Connected Networks & Learning:
While I was a college student most of my learning centered on text books, study groups and classroom discussion, but in the 21st century new learning networks have re-defined education. My own learning network has expanded across borders, been inspired by ancient civilizations and allowed me to interact with a diversified audience. This network has also allowed me to leverage the technology tools in the field in order to maximize my personal education. In the past this was never possible.
Tools for the Trade:
There are many tools that facilitate learning for me, but four that I want to point out specifically. These four include Prezi, Pinterest, Piktochart and Youtube. Each of these tools has its own way of delivering and organizing information and has changed the way I learn, share and organize information.
Prezi- Is a re-defined power point software that can transform a presentation. Its interactive slides and pre-made templates can give any presentation an upgrade.
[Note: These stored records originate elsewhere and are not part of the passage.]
(* ===== verification/ModelTypes.v ===== *)
(** * ModelTypes: the requests and responses of model providers

    The data types of [src/model/provider/provider.go] the model runtime passes
    on, and Go's [any]: what encoding/json decodes, the integers of a Go literal,
    and the structured outputs of a provider, as values and as pointers.  A slice
    of any element type is an array here; a map is the list of its entries in the
    order it is visited. *)
From S2P Require Import Prelude Domain ModelSchema.

Module ModelTypes.

Inductive any : Set :=
| AnyNil
| AnyBool (b : bool)
| AnyNumber (f : float64)
| AnyString (s : string)
| AnyArray (l : list any)
| AnyObject (l : list (string * any))
| AnyInt (z : Z)
| AnyInt32 (z : Z)
| AnyInt64 (z : Z)
| AnyFloat32 (f : float64)
| AnyPlan (p : ModelSchema.ChangePlan any)
| AnyPlanPtr (p : option (ModelSchema.ChangePlan any))
| AnyPatch (p : ModelSchema.YamlPatchProposal any)
| AnyPatchPtr (p : option (ModelSchema.YamlPatchProposal any))
| AnyRollback (p : ModelSchema.RollbackPlan any)
| AnyRollbackPtr (p : option (ModelSchema.RollbackPlan any))
| AnyReport (r : ModelSchema.ValidationReport)
| AnyReportPtr (r : option ModelSchema.ValidationReport)
| AnyRisk (e : ModelSchema.RiskExplanation)
| AnyRiskPtr (e : option ModelSchema.RiskExplanation)
| AnyOther (ty : string).

Definition float32 : Set := float64.

Inductive TaskType : Type :=
| TaskGeneratePlan | TaskGeneratePatch | TaskExplainRisk | TaskGenerateRollback
| TaskGenerateValidationReport | TaskSummarizeState | TaskRepairYAML | TaskExplainPolicyFailure
| TaskTypeOther (s : string).

Record ResourceRef : Type := mkResourceRef {
  Ref_APIVersion : string; Ref_Kind : string; Ref_Namespace : string; Ref_Name : string
}.

Record ConditionSummary : Type := mkConditionSummary {
  Cond_Type : string; Cond_Status : string; Cond_Reason : string; Cond_Message : string
}.

Record SanitizedResourceSnapshot : Type := mkSanitizedResourceSnapshot {
  Sanitized_Ref : ResourceRef;
  Sanitized_Spec : list (string * any);
  Sanitized_Status : list (string * any);
  Sanitized_Conditions : list ConditionSummary
}.

Record PolicyResultSnapshot : Type := mkPolicyResultSnapshot {
  PolicyResult_Result : string;
  PolicyResult_RiskLevel : string;
  PolicyResult_ApprovalRequired : bool;
  PolicyResult_PolicyName : string;
  PolicyResult_MatchedRule : string;
  PolicyResult_Reason : string
}.

Record ModelContext : Type := mkModelContext {
  Context_ResourceRefs : list ResourceRef;
  Context_ResourceSnapshots : list SanitizedResourceSnapshot;
  Context_PolicyResult : option PolicyResultSnapshot;
  Context_GitDiffSummary : string;
  Context_RunbookSnippets : list string;
  Context_PriorPRSummaries : list string;
  Context_UserIntent : string
}.

Record OutputSchemaRef : Type := mkOutputSchemaRef { Schema_Name : string; Schema_Version : string }.
Record SafetyPolicyRef : Type := mkSafetyPolicyRef { Safety_Name : string; Safety_Version : string }.

Record ProviderRequest : Type := mkProviderRequest {
  Request_RequestID : string;
  Request_TaskType : TaskType;
  Request_UserID : string;
  Request_RiskHint : string;
  Request_SystemPrompt : string;
  Request_Instruction : string;
  Request_Context : ModelContext;
  Request_OutputSchema : OutputSchemaRef;
  Request_SafetyPolicy : SafetyPolicyRef;
  Request_MaxOutputTokens : Z;
  Request_Temperature : float32
}.

Record TokenUsage : Type := mkTokenUsage {
  Usage_InputTokens : Z; Usage_OutputTokens : Z; Usage_TotalTokens : Z
}.

Record SafetySignal : Type := mkSafetySignal {
  Signal_Type : string; Signal_Level : string; Signal_Message : string
}.

Record ProviderResponse : Type := mkProviderResponse {
  Response_RequestID : string;
  Response_ProviderName : string;
  Response_ModelName : string;
  Response_TaskType : TaskType;
  Response_RawText : string;
  Response_Structured : any;
  Response_FinishReason : string;
  Response_TokenUsage : TokenUsage;
  Response_LatencyMs : Z;
  Response_SafetySignals : list SafetySignal;
  Response_ValidationHints : list string
}.

(** [ProviderErrorCode]; the error itself is [ProviderErr] of the prelude. *)
Definition ErrProviderUnavailable : string := "ProviderUnavailable".
Definition ErrProviderTimeout : string := "ProviderTimeout".
Definition ErrRateLimited : string := "RateLimited".

(** [request.RequestID = id]. *)
Definition set_request_id (r : ProviderRequest) (id : string) : ProviderRequest :=
  mkProviderRequest id (Request_TaskType r) (Request_UserID r) (Request_RiskHint r) (Request_SystemPrompt r)
    (Request_Instruction r) (Request_Context r) (Request_OutputSchema r) (Request_SafetyPolicy r)
    (Request_MaxOutputTokens r) (Request_Temperature r).

End ModelTypes.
Pinterest- Most people know about Pinterest, but it wasn’t until recently that I begin to create visual folders for the ADDIE instructional design process model. I’ve been collecting images that can visually walk through each step of this model in a business world. This learning tool of Pinterest has enabled me to visually design performance solutions models within my field of instructional design.
Piktochart- I’ve always realized the power of infographics, but it wasn’t until I started using Piktochart that I begin to see how easy they were to make. This software gives you endless free templates and allows you to custom design any type of infographic. It has reinforced my visual learning style and enabled me to communicate more effectively.
YouTube- In the modern era of storytelling in various settings, Youtube allows anyone to visually tell stories through video. When this learning tool is used at the right time to answer the right question it is invaluable.
How Questions Can Lead You to a New Community:
In the past when I had a question about a specific subject I would generally find my questions answered at the library or through the experiences of one individual.Today, the pursuit of a question leads you past libraries into an entirely new community of knowledge.This type of community is built around connectivism. Davis, Edmunds and Kelly-Bateman (2008) note that, “learning does not happen in a vacuum, it is at the intersection of prior knowledge, experience, perception, reality, comprehension and flexibility that learning occurs” (p.1). These modern day connectivism communities like Khan Academy, Skype, TED, LinkedIn, ATD, Wiki, and selected Google sites can not only find the answer to the questions I’m seeking, but more importantly they invite me into a community of learners that are on the same pursuit as me. Connectivism supports my learning style because it teaches you that learning networks can be assembled to find information anywhere. Mind mapping is a great illustration of this point because it visually organizes ideas and information around a single concept in order to assemble a network of knowledge. This new network of knowledge is not just isolated words on a page, but a weaved network of ideas attached to communities of learning that are located in the real and virtual world. This personal style of learning that I enjoy also supports the tenants of connectivism because it is driven by a complex network of social relationships that can recognize patterns. In the past the diversity of various educational subjects were segmented, but now within the theory of connectivism these subjects are connected through technology. This new learning ecosystem of connectivism is being built by today’s generation and the modern learner is going to need to keep up in order to be relevant.
Cercone, K. (2008). Characteristics of adult learners with implications for online learning design. AACE Journal, 16(2), 137–159. Retrieved from http://www.editlib.org/index.cfm?fuseaction=Reader.ViewAbstract&paper_id=24286
Davis, C., Edmunds, E., & Kelly-Bateman, V. (2008). Connectivism. In M. Orey (Ed.),
Emerging perspectives on learning, teaching, and technology. Retrieved from
Foley, G. (Ed.). (2004). Dimensions of adult learning: Adult education and training in a global era. McGraw-Hill Education.